Take the material below and output exactly the run of lines from the one containing "Lemma sibling_ok x" down to the one containing "assert (Cl : is_child", with both included.

DATA TO USE:
■ ■ ■ ■
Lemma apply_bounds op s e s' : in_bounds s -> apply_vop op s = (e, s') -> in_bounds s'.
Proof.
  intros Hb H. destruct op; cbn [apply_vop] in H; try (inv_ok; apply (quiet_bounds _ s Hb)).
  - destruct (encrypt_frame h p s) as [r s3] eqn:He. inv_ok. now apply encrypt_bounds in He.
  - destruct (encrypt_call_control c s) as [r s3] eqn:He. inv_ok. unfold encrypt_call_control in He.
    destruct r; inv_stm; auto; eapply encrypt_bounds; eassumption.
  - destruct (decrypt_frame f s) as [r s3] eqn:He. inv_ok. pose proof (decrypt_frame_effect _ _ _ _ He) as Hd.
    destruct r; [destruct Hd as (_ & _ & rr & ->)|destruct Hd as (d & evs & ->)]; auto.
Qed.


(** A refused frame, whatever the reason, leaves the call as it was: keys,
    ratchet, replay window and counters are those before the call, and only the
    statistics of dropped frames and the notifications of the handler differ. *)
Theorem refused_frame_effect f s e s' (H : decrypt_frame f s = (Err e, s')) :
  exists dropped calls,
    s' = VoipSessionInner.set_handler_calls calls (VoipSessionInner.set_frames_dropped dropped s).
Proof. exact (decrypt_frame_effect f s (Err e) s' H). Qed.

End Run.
■ ■ ■ ■
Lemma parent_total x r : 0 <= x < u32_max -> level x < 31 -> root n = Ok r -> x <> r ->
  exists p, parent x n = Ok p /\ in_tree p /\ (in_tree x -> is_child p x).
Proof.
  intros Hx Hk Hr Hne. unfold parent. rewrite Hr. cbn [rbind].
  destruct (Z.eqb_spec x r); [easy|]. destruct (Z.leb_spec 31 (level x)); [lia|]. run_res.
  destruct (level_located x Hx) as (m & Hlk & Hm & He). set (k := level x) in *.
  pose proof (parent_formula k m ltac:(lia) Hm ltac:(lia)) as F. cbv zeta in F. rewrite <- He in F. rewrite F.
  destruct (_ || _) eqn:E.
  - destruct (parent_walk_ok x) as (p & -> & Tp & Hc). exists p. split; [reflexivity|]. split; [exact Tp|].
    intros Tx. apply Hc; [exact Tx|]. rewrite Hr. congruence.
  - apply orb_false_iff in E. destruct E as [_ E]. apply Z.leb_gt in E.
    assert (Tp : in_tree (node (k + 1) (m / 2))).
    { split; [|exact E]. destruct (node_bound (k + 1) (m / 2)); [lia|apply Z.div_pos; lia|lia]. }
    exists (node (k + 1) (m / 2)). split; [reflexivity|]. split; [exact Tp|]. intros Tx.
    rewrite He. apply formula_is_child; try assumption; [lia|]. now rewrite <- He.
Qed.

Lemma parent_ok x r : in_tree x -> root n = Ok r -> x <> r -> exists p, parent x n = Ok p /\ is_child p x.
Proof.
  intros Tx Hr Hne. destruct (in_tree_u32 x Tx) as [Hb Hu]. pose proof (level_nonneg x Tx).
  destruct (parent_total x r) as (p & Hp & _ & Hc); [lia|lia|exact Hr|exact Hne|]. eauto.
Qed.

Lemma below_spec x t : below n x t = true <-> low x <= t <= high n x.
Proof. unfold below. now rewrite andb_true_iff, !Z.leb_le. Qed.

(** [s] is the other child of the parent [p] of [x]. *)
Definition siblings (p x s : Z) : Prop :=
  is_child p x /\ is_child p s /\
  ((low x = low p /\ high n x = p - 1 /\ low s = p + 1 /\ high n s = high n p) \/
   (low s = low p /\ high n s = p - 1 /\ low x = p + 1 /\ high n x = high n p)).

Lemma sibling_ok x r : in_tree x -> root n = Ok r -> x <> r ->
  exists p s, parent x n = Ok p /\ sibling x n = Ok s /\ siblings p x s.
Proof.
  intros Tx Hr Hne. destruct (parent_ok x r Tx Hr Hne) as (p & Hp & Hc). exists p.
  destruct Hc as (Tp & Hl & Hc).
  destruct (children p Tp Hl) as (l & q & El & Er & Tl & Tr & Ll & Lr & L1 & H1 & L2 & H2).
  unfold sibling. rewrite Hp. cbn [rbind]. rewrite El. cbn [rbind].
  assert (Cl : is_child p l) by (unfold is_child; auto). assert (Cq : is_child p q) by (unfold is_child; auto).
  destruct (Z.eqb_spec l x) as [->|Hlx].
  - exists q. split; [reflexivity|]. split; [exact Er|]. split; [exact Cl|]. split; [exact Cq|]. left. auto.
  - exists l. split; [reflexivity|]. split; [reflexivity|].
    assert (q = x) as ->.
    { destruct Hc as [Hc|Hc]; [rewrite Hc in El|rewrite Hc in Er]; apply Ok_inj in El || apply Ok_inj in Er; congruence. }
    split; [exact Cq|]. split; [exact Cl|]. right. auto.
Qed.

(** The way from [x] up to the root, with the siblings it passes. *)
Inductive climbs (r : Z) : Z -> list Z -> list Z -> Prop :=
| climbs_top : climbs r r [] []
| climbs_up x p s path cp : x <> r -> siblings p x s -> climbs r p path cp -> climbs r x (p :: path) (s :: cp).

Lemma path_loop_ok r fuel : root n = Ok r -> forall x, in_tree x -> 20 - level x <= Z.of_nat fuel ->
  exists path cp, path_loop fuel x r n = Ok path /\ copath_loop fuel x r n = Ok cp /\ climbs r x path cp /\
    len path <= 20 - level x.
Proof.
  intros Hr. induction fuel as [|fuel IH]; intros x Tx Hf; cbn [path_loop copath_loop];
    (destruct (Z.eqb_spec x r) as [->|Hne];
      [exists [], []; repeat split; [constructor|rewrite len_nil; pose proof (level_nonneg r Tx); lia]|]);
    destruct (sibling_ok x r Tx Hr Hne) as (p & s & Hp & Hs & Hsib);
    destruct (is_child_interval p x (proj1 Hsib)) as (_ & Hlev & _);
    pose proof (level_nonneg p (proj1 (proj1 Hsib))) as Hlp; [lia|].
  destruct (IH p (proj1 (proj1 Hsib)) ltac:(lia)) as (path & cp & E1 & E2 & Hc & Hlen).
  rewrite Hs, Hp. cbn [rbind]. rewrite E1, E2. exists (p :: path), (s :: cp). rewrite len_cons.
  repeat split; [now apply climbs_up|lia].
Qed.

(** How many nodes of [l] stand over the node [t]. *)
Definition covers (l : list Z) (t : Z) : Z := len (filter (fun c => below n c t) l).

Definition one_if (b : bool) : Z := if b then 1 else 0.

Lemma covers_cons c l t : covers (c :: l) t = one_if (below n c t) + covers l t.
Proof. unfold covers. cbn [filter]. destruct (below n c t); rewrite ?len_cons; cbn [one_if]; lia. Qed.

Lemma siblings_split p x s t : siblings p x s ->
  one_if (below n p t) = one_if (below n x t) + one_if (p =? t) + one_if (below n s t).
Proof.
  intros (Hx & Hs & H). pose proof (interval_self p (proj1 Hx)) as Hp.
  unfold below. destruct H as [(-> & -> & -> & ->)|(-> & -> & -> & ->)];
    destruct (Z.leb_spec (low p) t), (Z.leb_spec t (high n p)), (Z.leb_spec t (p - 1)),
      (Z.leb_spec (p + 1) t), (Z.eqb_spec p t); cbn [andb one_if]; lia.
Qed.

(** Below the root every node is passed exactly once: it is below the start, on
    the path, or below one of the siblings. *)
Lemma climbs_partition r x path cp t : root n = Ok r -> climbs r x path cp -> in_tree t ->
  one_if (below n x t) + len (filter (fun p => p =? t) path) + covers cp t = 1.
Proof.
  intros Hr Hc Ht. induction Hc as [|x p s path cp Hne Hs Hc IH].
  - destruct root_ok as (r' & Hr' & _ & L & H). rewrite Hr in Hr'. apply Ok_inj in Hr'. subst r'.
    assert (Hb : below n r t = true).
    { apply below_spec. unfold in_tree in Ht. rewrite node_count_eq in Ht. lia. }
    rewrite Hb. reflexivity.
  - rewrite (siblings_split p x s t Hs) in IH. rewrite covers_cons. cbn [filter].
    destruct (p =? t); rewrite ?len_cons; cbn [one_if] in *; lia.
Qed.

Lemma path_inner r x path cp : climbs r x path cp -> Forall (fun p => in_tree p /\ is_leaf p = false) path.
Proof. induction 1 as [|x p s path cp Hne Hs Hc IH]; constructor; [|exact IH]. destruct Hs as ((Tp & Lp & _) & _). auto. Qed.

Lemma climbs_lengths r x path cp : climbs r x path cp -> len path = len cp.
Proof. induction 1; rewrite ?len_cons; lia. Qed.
■ ■ ■ ■
SOLVED PROBLEM:
Lemma sibling_ok x r : in_tree x -> root n = Ok r -> x <> r ->
  exists p s, parent x n = Ok p /\ sibling x n = Ok s /\ siblings p x s.
Proof.
  intros Tx Hr Hne. destruct (parent_ok x r Tx Hr Hne) as (p & Hp & Hc). exists p.
  destruct Hc as (Tp & Hl & Hc).
  destruct (children p Tp Hl) as (l & q & El & Er & Tl & Tr & Ll & Lr & L1 & H1 & L2 & H2).
  unfold sibling. rewrite Hp. cbn [rbind]. rewrite El. cbn [rbind].
  assert (Cl : is_child p l) by (unfold is_child; auto). assert (Cq : is_child p q) by (unfold is_child; auto).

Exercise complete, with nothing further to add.